- **THE PROBLEM**
Word for word, please restate the lines from the beginning of the data through the line in which "(∀ n, body req" appears.

- **DATA TO EXAMINE**
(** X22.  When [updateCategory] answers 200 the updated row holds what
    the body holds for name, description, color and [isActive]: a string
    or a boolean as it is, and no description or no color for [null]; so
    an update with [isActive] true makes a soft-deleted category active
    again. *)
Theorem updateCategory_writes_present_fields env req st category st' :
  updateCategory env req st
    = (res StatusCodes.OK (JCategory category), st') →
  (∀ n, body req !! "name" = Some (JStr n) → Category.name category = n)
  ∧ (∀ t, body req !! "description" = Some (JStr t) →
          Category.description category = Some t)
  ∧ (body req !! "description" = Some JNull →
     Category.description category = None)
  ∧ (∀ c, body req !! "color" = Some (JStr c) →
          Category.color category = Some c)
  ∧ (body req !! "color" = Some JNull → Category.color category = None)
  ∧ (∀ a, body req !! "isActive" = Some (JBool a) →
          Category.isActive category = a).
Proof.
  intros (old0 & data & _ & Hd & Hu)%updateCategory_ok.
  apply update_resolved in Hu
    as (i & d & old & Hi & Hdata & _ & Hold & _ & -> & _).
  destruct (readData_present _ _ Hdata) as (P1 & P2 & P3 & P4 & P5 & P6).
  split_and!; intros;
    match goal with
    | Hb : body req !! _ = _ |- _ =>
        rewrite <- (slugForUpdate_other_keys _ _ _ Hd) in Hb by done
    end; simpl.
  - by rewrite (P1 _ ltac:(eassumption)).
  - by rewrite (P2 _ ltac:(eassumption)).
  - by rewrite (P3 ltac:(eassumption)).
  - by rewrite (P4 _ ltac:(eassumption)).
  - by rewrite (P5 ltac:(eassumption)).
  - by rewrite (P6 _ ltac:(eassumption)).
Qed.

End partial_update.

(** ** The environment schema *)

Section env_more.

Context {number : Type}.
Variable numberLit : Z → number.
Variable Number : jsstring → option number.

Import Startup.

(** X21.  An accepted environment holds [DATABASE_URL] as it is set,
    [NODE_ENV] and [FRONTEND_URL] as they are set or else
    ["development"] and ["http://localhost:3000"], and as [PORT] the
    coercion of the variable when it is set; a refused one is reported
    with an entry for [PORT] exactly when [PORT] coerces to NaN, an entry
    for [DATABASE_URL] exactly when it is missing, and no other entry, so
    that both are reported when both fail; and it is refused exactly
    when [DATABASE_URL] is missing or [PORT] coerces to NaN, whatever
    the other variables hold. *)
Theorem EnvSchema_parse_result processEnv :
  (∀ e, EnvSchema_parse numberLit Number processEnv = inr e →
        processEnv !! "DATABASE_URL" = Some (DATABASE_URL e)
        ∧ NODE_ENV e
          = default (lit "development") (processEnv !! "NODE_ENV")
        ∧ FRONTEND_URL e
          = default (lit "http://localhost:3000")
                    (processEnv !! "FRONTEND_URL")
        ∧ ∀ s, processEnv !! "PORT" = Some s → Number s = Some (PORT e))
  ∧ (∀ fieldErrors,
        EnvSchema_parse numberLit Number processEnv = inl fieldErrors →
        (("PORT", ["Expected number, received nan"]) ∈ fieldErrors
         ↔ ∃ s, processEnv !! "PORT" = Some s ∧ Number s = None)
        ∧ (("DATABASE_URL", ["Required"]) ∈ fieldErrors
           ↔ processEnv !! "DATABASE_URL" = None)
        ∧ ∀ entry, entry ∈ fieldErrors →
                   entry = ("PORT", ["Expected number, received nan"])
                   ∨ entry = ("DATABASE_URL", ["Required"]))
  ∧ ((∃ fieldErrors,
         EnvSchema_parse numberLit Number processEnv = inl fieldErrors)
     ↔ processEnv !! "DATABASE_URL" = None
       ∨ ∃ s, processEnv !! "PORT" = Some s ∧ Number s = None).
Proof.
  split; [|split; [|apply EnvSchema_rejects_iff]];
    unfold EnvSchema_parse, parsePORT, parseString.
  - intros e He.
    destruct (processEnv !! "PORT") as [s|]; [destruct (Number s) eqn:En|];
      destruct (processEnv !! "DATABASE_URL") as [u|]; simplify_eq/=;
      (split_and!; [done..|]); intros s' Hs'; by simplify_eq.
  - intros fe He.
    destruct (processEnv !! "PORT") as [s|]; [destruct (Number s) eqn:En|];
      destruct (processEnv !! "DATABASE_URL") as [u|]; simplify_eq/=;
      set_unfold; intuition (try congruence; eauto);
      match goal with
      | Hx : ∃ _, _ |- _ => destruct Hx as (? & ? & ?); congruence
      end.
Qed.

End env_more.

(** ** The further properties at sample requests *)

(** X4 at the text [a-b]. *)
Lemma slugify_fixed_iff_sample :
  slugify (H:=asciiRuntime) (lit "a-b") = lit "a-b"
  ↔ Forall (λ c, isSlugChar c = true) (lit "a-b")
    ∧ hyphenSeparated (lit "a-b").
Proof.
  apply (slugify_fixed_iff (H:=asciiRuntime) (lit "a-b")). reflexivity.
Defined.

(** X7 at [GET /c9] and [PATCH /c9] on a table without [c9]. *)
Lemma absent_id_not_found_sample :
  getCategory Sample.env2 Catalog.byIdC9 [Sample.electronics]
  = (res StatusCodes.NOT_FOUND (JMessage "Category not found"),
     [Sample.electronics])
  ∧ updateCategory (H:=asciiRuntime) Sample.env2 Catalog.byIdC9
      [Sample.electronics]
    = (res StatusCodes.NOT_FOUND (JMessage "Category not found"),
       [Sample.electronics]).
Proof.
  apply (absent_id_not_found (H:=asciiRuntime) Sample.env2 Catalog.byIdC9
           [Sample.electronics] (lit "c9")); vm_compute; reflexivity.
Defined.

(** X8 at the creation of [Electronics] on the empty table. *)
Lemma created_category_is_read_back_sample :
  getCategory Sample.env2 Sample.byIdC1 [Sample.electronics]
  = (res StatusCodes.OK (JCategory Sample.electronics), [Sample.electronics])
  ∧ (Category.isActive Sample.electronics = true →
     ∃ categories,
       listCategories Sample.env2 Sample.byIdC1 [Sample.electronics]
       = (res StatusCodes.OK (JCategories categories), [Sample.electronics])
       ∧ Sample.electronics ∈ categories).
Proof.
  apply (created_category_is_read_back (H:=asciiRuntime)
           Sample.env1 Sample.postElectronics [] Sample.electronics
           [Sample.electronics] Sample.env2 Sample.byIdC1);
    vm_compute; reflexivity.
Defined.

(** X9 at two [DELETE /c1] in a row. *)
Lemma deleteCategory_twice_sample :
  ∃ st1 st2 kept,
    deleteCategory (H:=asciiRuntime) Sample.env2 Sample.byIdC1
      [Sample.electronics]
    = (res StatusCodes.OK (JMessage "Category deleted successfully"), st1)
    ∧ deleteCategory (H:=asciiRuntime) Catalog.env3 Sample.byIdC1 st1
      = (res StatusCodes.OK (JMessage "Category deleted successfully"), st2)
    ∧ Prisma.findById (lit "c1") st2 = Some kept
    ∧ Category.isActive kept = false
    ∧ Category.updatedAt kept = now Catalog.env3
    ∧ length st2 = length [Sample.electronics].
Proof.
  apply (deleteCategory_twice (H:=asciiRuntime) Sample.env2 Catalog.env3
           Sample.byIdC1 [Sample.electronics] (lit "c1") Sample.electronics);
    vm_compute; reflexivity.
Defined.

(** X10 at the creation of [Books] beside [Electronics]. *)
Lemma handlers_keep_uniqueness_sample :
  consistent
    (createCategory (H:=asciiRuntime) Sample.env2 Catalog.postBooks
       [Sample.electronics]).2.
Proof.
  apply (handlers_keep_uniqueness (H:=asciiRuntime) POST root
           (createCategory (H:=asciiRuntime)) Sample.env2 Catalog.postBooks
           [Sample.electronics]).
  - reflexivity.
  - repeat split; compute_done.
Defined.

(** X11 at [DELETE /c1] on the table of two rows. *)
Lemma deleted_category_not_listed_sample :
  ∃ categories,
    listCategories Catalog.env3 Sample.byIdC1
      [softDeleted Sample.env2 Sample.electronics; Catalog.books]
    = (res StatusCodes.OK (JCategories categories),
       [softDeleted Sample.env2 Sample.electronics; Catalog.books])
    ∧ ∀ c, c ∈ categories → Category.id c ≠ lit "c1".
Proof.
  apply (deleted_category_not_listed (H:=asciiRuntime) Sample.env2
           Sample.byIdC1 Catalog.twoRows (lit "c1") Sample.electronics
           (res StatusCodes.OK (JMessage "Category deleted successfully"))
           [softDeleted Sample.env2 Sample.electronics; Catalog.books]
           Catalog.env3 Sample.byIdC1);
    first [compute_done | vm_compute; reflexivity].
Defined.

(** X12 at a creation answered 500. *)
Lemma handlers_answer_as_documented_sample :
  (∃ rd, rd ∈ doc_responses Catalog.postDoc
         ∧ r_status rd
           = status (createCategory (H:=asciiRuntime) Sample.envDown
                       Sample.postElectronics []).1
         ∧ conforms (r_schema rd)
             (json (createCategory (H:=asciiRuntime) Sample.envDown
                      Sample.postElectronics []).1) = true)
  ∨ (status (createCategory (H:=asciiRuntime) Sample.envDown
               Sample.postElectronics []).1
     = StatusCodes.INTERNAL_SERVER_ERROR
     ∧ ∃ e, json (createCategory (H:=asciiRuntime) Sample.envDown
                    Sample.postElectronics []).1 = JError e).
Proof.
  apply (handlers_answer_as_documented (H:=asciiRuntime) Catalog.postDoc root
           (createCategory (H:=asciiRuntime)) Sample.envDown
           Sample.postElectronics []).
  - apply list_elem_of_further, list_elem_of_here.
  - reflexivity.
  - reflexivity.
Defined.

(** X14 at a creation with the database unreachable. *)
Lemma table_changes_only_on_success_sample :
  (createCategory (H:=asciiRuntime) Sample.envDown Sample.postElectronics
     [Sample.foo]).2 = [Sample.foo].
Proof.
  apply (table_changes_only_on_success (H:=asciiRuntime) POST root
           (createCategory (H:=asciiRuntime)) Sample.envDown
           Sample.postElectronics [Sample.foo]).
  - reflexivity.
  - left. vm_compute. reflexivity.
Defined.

- **REPLY TO THE TASK**
(** X22.  When [updateCategory] answers 200 the updated row holds what
    the body holds for name, description, color and [isActive]: a string
    or a boolean as it is, and no description or no color for [null]; so
    an update with [isActive] true makes a soft-deleted category active
    again. *)
Theorem updateCategory_writes_present_fields env req st category st' :
  updateCategory env req st
    = (res StatusCodes.OK (JCategory category), st') →
  (∀ n, body req !! "name" = Some (JStr n) → Category.name category = n)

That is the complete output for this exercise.